**Assigned task:**
Below are some records; copy each line in them that contains "byCardPointColorLG".

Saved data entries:
(* ===== verification/ZjhLogic.v ===== *)
(** Golden flower, the cards ([src/Games/QPAlgorithm/zjh.cpp]): hands of three cards of one
    pack, the orders of cards, the types of hands and the comparison, with and without the
    special 2-3-5. *)
From stdpp Require Import base list numbers sorting sets.
From Stdlib Require Import ZArith Lia.
From S2P Require Import Prelude HongHei.

#[local] Open Scope Z_scope.

(** ** Cards *)

Definition MaxCardTotal : nat := 52.
Definition MaxCount : nat := 3.

Definition s_CardListData : list Z :=
  concat (map (λ color, map (λ v, 16 * Z.of_nat color + Z.of_nat v) (seq 1 13)) (seq 0 4)).

Inductive HandTy := TyNil | Tysp | Ty20 | Ty123 | Tysc | Ty123sc | Ty30 | Tysp235.
#[global] Instance HandTy_eq : EqDecision HandTy.
Proof. solve_decision. Defined.

Definition ty_code (t : HandTy) : Z :=
  match t with TyNil => 0 | Tysp => 1 | Ty20 => 2 | Ty123 => 3 | Tysc => 4 | Ty123sc => 5 | Ty30 => 6 | Tysp235 => 7 end.

Definition Diamond : Z := 0.
Definition Club : Z := 16.
Definition Heart : Z := 32.
Definition Spade : Z := 48.
Definition A : Z := 1.
Definition T : Z := 10.
Definition J : Z := 11.
Definition Q : Z := 12.
Definition K : Z := 13.

Definition GetCardColor (card : Z) : Z := Z.land card 240.
Definition GetCardValue (card : Z) : Z := Z.land card 15.
Definition GetCardPoint (card : Z) : Z := if GetCardValue card =? 1 then 14 else GetCardValue card.
Definition MakeCardWith (color value : Z) : Z := Z.lor (GetCardColor color) (GetCardValue value).

(** ** The pack *)

(** [cardsData_] and the first card that is not dealt. *)
Record Pack := MkPack { index_ : nat; cardsData_ : list Z }.

(** The constructor of [CGameLogic]. *)
Definition new_pack : Pack := MkPack 0 (replicate MaxCardTotal 0).
Definition InitCards (p : Pack) : Pack := MkPack (index_ p) s_CardListData.
Definition Remaining (p : Pack) : nat := (MaxCardTotal - index_ p)%nat.

(** [shuffle] is [std::shuffle] with the numbers drawn. *)
Definition ShuffleCards (shuffle : list Z → list Z) (p : Pack) : Pack := MkPack 0 (shuffle (cardsData_ p)).

(** The rest of the pack is shuffled again; [cards] is written from its first cell on. *)
Definition DealCards (shuffle : list Z → list Z) (n : nat) (cards : list Z) (p : Pack) : list Z * Pack :=
  if (Remaining p <? n)%nat then (cards, p)
  else
    let data := take (index_ p) (cardsData_ p) ++ shuffle (drop (index_ p) (cardsData_ p)) in
    (take n (drop (index_ p) data) ++ drop n cards, MkPack (index_ p + n) data).

(** ** Orders of cards *)

Definition gtb (x y : Z) : bool := y <? x.

(** By [k1], and by [k2] between equal ones. *)
Definition by_keys (k1 : Z → Z) (lt1 : Z → Z → bool) (k2 : Z → Z) (lt2 : Z → Z → bool) (card1 card2 : Z) : bool :=
  if negb (k1 card1 =? k1 card2) then lt1 (k1 card1) (k1 card2) else lt2 (k2 card1) (k2 card2).

Definition byCardValueColorGG : Z → Z → bool := by_keys GetCardValue gtb GetCardColor gtb.
Definition byCardValueColorGL : Z → Z → bool := by_keys GetCardValue gtb GetCardColor Z.ltb.
Definition byCardValueColorLG : Z → Z → bool := by_keys GetCardValue Z.ltb GetCardColor gtb.
Definition byCardValueColorLL : Z → Z → bool := by_keys GetCardValue Z.ltb GetCardColor Z.ltb.
Definition byCardPointColorGG : Z → Z → bool := by_keys GetCardPoint gtb GetCardColor gtb.
Definition byCardPointColorGL : Z → Z → bool := by_keys GetCardPoint gtb GetCardColor Z.ltb.
Definition byCardPointColorLG : Z → Z → bool := by_keys GetCardPoint Z.ltb GetCardColor gtb.
Definition byCardPointColorLL : Z → Z → bool := by_keys GetCardPoint Z.ltb GetCardColor Z.ltb.

Definition SortCards (cards : list Z) (byValue ascend clrAscend : bool) : list Z :=
  std_sort
    (if byValue then
       if ascend then if clrAscend then byCardValueColorLL else byCardValueColorLG
       else if clrAscend then byCardValueColorGL else byCardValueColorGG
     else
       if ascend then if clrAscend then byCardPointColorLL else byCardPointColorLG
       else if clrAscend then byCardPointColorGL else byCardPointColorGG) cards.

Definition byCardColorValueGG : Z → Z → bool := by_keys GetCardColor gtb GetCardValue gtb.
Definition byCardColorValueGL : Z → Z → bool := by_keys GetCardColor gtb GetCardValue Z.ltb.
Definition byCardColorValueLG : Z → Z → bool := by_keys GetCardColor Z.ltb GetCardValue gtb.
Definition byCardColorValueLL : Z → Z → bool := by_keys GetCardColor Z.ltb GetCardValue Z.ltb.
Definition byCardColorPointGG : Z → Z → bool := by_keys GetCardColor gtb GetCardPoint gtb.
Definition byCardColorPointGL : Z → Z → bool := by_keys GetCardColor gtb GetCardPoint Z.ltb.
Definition byCardColorPointLG : Z → Z → bool := by_keys GetCardColor Z.ltb GetCardPoint gtb.
Definition byCardColorPointLL : Z → Z → bool := by_keys GetCardColor Z.ltb GetCardPoint Z.ltb.

Definition SortCardsColor (cards : list Z) (clrAscend byValue ascend : bool) : list Z :=
  std_sort
    (if byValue then
       if ascend then if clrAscend then byCardColorValueLL else byCardColorValueGL
       else if clrAscend then byCardColorValueLG else byCardColorValueGG
     else
       if ascend then if clrAscend then byCardColorPointLL else byCardColorPointGL
       else if clrAscend then byCardColorPointLG else byCardColorPointGG) cards.

(** ** Types *)

(** The type, and the hand in the order the call leaves it in. *)
Definition GetHandCardsType_private (cards : list Z) : HandTy * list Z :=
  let cards := SortCards cards false false false in
  let p0 := GetCardPoint cards.[0] in
  let p1 := GetCardPoint cards.[1] in
  let p2 := GetCardPoint cards.[2] in
  let c0 := GetCardColor cards.[0] in
  let c1 := GetCardColor cards.[1] in
  let c2 := GetCardColor cards.[2] in
  if p0 =? p1 then if p1 =? p2 then (Ty30, cards) else (Ty20, cards)
  else if p1 =? p2 then (Ty20, cards)
  else if (p1 =? p2 + 1) && ((p0 =? p1 + 1) || (p0 =? p2 + 12)) then
    let sorted := if p0 =? p2 + 12 then SortCards cards true false false else cards in
    if (c0 =? c1) && (c1 =? c2) then (Ty123sc, sorted) else (Ty123, sorted)
  else if (c0 =? c1) && (c1 =? c2) then (Tysc, cards)
  else if (p0 =? 5) && (p1 =? 3) && (p2 =? 2) then (Tysp235, cards)
  else (Tysp, cards).

Definition GetHandCardsType (cards : list Z) : HandTy * list Z :=
  let '(ty, cards) := GetHandCardsType_private cards in
  (if decide (ty = Tysp235) then Tysp else ty, cards).

Definition HasCardValue (cards : list Z) (cardValue : Z) (count : nat) : bool :=
  (0 <? count)%nat && (count <=? length (filter (λ c, cardValue = GetCardValue c) (take MaxCount cards)))%nat.
Definition MaxCard (cards : list Z) : Z := (SortCards cards false false false).[0].
Definition MinCard (cards : list Z) : Z := (SortCards cards false false false).[2].

(** ** Comparison *)

(** A loop over the three cards that returns the first difference. *)
Fixpoint first_diff (f : Z → Z) (ixs : list nat) (cards1 cards2 : list Z) : option Z :=
  match ixs with
  | [] => None
  | i :: ixs => if negb (f cards1.[i] =? f cards2.[i]) then Some (f cards1.[i] - f cards2.[i]) else first_diff f ixs cards1 cards2
  end.

Definition CompareSanPai (cards1 cards2 : list Z) : Z :=
  match first_diff GetCardPoint (seq 0 3) cards1 cards2 with
  | Some d => d
  | None => default 0 (first_diff GetCardColor (seq 0 3) cards1 cards2)
  end.

Definition CompareDuiZi (cards1 cards2 : list Z) : Z :=
  let p0 := GetCardPoint cards1.[1] in
  let p1 := GetCardPoint cards2.[1] in
  if negb (p0 =? p1) then p0 - p1
  else
    let sp0 := if GetCardPoint cards1.[0] =? p0 then GetCardPoint cards1.[2] else GetCardPoint cards1.[0] in
    let sp1 := if GetCardPoint cards2.[0] =? p1 then GetCardPoint cards2.[2] else GetCardPoint cards2.[0] in
    if negb (sp0 =? sp1) then sp0 - sp1
    else
      let c0 := if sp0 =? p0 then GetCardColor cards1.[0] else if sp0 <? p0 then GetCardColor cards1.[0] else GetCardColor cards1.[1] in
      let c1 := if sp1 =? p1 then GetCardColor cards2.[0] else if sp1 <? p1 then GetCardColor cards2.[0] else GetCardColor cards2.[1] in
      c0 - c1.

Definition CompareShunZi (cards1 cards2 : list Z) : Z :=
  match first_diff GetCardPoint (seq 0 3) cards1 cards2 with
  | Some d => d
  | None => default 0 (first_diff GetCardColor (seq 0 3) cards1 cards2)
  end.

Definition CompareJinHua (cards1 cards2 : list Z) : Z :=
  match first_diff GetCardPoint (seq 0 3) cards1 cards2 with
  | Some d => d
  | None => GetCardColor cards1.[0] - GetCardColor cards2.[0]
  end.

Definition CompareShunJin (cards1 cards2 : list Z) : Z :=
  match first_diff GetCardPoint (seq 0 3) cards1 cards2 with
  | Some d => d
  | None => GetCardColor cards1.[0] - GetCardColor cards2.[0]
  end.

Definition CompareBaoZi (cards1 cards2 : list Z) : Z := GetCardPoint cards1.[0] - GetCardPoint cards2.[0].

(** Hands of one type; [None]: the function ends without a result. *)
Definition compare_same (t : HandTy) (cards1 cards2 : list Z) : option Z :=
  match t with
  | Tysp => Some (CompareSanPai cards1 cards2)
  | Ty20 => Some (CompareDuiZi cards1 cards2)
  | Ty123 => Some (CompareShunZi cards1 cards2)
  | Tysc => Some (CompareJinHua cards1 cards2)
  | Ty123sc => Some (CompareShunJin cards1 cards2)
  | Ty30 => Some (CompareBaoZi cards1 cards2)
  | TyNil | Tysp235 => None
  end.

(** The 2-3-5 as an ordinary hand. *)
Definition plain (t : HandTy) : HandTy := if decide (t = Tysp235) then Tysp else t.

Definition compare_typed (t0 t1 : HandTy) (cards1 cards2 : list Z) : option Z :=
  if decide (t0 = t1) then compare_same (plain t0) cards1 cards2
  else if decide (t0 = Tysp235) then
    if bool_decide (t1 = Ty30) && (GetCardValue cards2.[0] =? A) then Some (ty_code t0 - ty_code t1)
    else if decide (Tysp = t1) then compare_same Tysp cards1 cards2 else Some (ty_code Tysp - ty_code t1)
  else if decide (t1 = Tysp235) then
    if bool_decide (t0 = Ty30) && (GetCardValue cards1.[0] =? A) then Some (ty_code t0 - ty_code t1)
    else if decide (t0 = Tysp) then compare_same t0 cards1 cards2 else Some (ty_code t0 - ty_code Tysp)
  else Some (ty_code t0 - ty_code t1).

(** The result, and both hands in the order the call leaves them in. *)
Definition CompareHandCards (cards1 cards2 : list Z) (sp235 : bool) : option Z * (list Z * list Z) :=
  let '(t0, cards1) := GetHandCardsType_private cards1 in
  let '(t1, cards2) := GetHandCardsType_private cards2 in
  let t0 := if sp235 then t0 else plain t0 in
  let t1 := if sp235 then t1 else plain t1 in
  (compare_typed t0 t1 cards1 cards2, (cards1, cards2)).

Definition GreaterHandCards (cards1 cards2 : list Z) : option bool := (λ d, 0 <? d) <$> fst (CompareHandCards cards1 cards2 false).

(** ** The sorts *)

Lemma by_keys_sorts (k1 k2 : Z → Z) lt1 lt2 : (lt1 = gtb ∨ lt1 = Z.ltb) → (lt2 = gtb ∨ lt2 = Z.ltb) →
  (∀ x y, by_keys k1 lt1 k2 lt2 x y = true → by_keys k1 lt1 k2 lt2 y x = false) ∧
  (∀ x y z, by_keys k1 lt1 k2 lt2 y x = false → by_keys k1 lt1 k2 lt2 z y = false → by_keys k1 lt1 k2 lt2 z x = false) ∧
  (∀ x y, by_keys k1 lt1 k2 lt2 x y = false → by_keys k1 lt1 k2 lt2 y x = false → k1 x = k1 y ∧ k2 x = k2 y).
Proof.
  intros H1 H2. unfold by_keys. split; [|split]; intros *; destruct H1 as [-> | ->], H2 as [-> | ->]; unfold gtb; bcrush.
Qed.

(** Colour and value, or colour and point, are the whole card. *)
Lemma card_cells c : card c → c = GetCardColor c + GetCardValue c ∧ 1 <= GetCardValue c <= 13 ∧
  GetCardPoint c = (if GetCardValue c =? 1 then 14 else GetCardValue c) ∧ GetCardColor c ∈ [0; 16; 32; 48].
Proof. revert c. apply (card_all _). vm_compute. reflexivity. Qed.

Lemma card_by_point c d : card c → card d → GetCardPoint c = GetCardPoint d → GetCardColor c = GetCardColor d → c = d.
Proof.
  intros (Ec & Hc & Pc & _)%card_cells (Ed & Hd & Pd & _)%card_cells Hp Hcol. rewrite Pc, Pd in Hp.
  destruct (Z.eqb_spec (GetCardValue c) 1), (Z.eqb_spec (GetCardValue d) 1); lia.
Qed.

Lemma point_sort_perm l : SortCards l false false false ≡ₚ l.
Proof. apply std_sort_perm. Qed.

Lemma sort_unique k1 k2 lt1 lt2 l l' : (lt1 = gtb ∨ lt1 = Z.ltb) → (lt2 = gtb ∨ lt2 = Z.ltb) →
  (∀ c d, c ∈ l → d ∈ l → k1 c = k1 d → k2 c = k2 d → c = d) → l ≡ₚ l' →
  std_sort (by_keys k1 lt1 k2 lt2) l = std_sort (by_keys k1 lt1 k2 lt2) l'.
Proof.
  intros H1 H2 Hinj Hp. destruct (by_keys_sorts k1 k2 lt1 lt2 H1 H2) as (Ha & Ht & He).
  set (R := std_le (by_keys k1 lt1 k2 lt2)).
  assert (∀ m, m ≡ₚ l → StronglySorted (λ x y, (x ∈ l ∧ y ∈ l) ∧ R x y) (std_sort (by_keys k1 lt1 k2 lt2) m)) as Hs.
  { intros m Hm. pose proof (std_sort_sorted _ Ha Ht m) as H. pose proof (Permutation_trans (std_sort_perm (by_keys k1 lt1 k2 lt2) m) Hm) as Hpm.
    assert (∀ x, x ∈ std_sort (by_keys k1 lt1 k2 lt2) m → x ∈ l) as Hin by (intros x; by rewrite Hpm).
    clear Hpm. induction H as [|x s Hss IH Hx]; constructor; [apply IH; intros y Hy; apply Hin; by right|].
    rewrite Forall_forall in *. intros y Hy. split; [split; apply Hin; [by left|by right]|by apply Hx]. }
  assert (AntiSymm (=) (λ x y, (x ∈ l ∧ y ∈ l) ∧ R x y)) as Hanti.
  { intros x y [[Hx Hy] Hxy] [_ Hyx]. destruct (He y x Hxy Hyx). by apply Hinj. }
  apply (StronglySorted_unique' (λ x y, (x ∈ l ∧ y ∈ l) ∧ R x y)); [by apply Hs|by apply Hs|].
  by rewrite !std_sort_perm.
Qed.

Lemma three_cells (c : list Z) : length c = 3%nat → c = [c.[0]; c.[1]; c.[2]].
Proof. by destruct c as [|x [|y [|z [|]]]]. Qed.

Lemma point_sorted h c : length h = 3%nat → c = SortCards h false false false →
  GetCardPoint c.[2] <= GetCardPoint c.[1] <= GetCardPoint c.[0].
Proof.
  intros Hl ->. destruct (by_keys_sorts GetCardPoint GetCardColor gtb gtb) as (Ha & Ht & _); [by left|by left|].
  pose proof (std_sort_sorted _ Ha Ht h) as Hs. change (std_sort _ h) with (SortCards h false false false) in Hs.
  assert (length (SortCards h false false false) = 3%nat) as Hlc by (etransitivity; [apply std_sort_length|done]).
  rewrite (three_cells _ Hlc) in Hs. inversion_clear Hs as [|? ? Hs1 Hf1]. inversion_clear Hs1 as [|? ? _ Hf2].
  apply Forall_cons in Hf1 as [H1 _]. apply Forall_cons in Hf2 as [H2 _]. unfold std_le, by_keys, gtb in H1, H2.
  revert H1 H2. bsplit; lia.
Qed.

(** ** Dealing *)

Definition pack_ok (p : Pack) : Prop := cardsData_ p ≡ₚ s_CardListData ∧ (index_ p <= MaxCardTotal)%nat.

(** A deal takes the next cards, which are none of those dealt before; the pack keeps its
    cards and those dealt before their places. *)
Lemma DealCards_spec shuffle n cards p : pack_ok p → (∀ l, shuffle l ≡ₚ l) → (n <= Remaining p)%nat → length cards = n →
  let '(hand, p') := DealCards shuffle n cards p in
  pack_ok p' ∧ index_ p' = (index_ p + n)%nat ∧ length hand = n ∧ NoDup (take (index_ p) (cardsData_ p) ++ hand) ∧
  take (index_ p') (cardsData_ p') = take (index_ p) (cardsData_ p) ++ hand.
Proof.
  intros [Hp Hi] Hs Hn Hl. unfold DealCards. rewrite (proj2 (Nat.ltb_ge _ _)) by lia. set (i := index_ p) in *. set (data := cardsData_ p) in *.
  assert (length data = MaxCardTotal) as Hdl by (by rewrite Hp). unfold Remaining in Hn. fold i in Hn.
  assert (length (take i data) = i) as Ht by (rewrite length_take; lia). set (rest := shuffle (drop i data)).
  assert (rest ≡ₚ drop i data) as Hr by apply Hs. pose proof (Permutation_length Hr) as Hrl. rewrite length_drop in Hrl.
  assert (drop i (take i data ++ rest) = rest) as -> by (rewrite <- Ht at 1; by rewrite drop_app_length).
  assert (take i data ++ rest ≡ₚ s_CardListData) as Hall by (by rewrite Hr, take_drop). rewrite <- Hl, drop_all, Hl, app_nil_r. cbn [index_ cardsData_].
  assert (take (i + n) (take i data ++ rest) = take i data ++ take n rest) as Htake.
  { rewrite take_app, Ht. f_equal; [rewrite take_ge by lia; done|f_equal; lia]. }
  split; [split; [exact Hall|simpl; lia]|]. split_and!; [done|rewrite length_take; lia| |done].
  assert (NoDup (take i data ++ rest)) as Hnd by (rewrite Hall; apply (bool_decide_unpack _); vm_compute; exact I).
  rewrite <- Htake. apply (sublist_NoDup _ (take i data ++ rest)); [done|apply sublist_take].
Qed.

**Solution:**
Definition byCardPointColorLG : Z → Z → bool := by_keys GetCardPoint Z.ltb GetCardColor gtb.
       if ascend then if clrAscend then byCardPointColorLL else byCardPointColorLG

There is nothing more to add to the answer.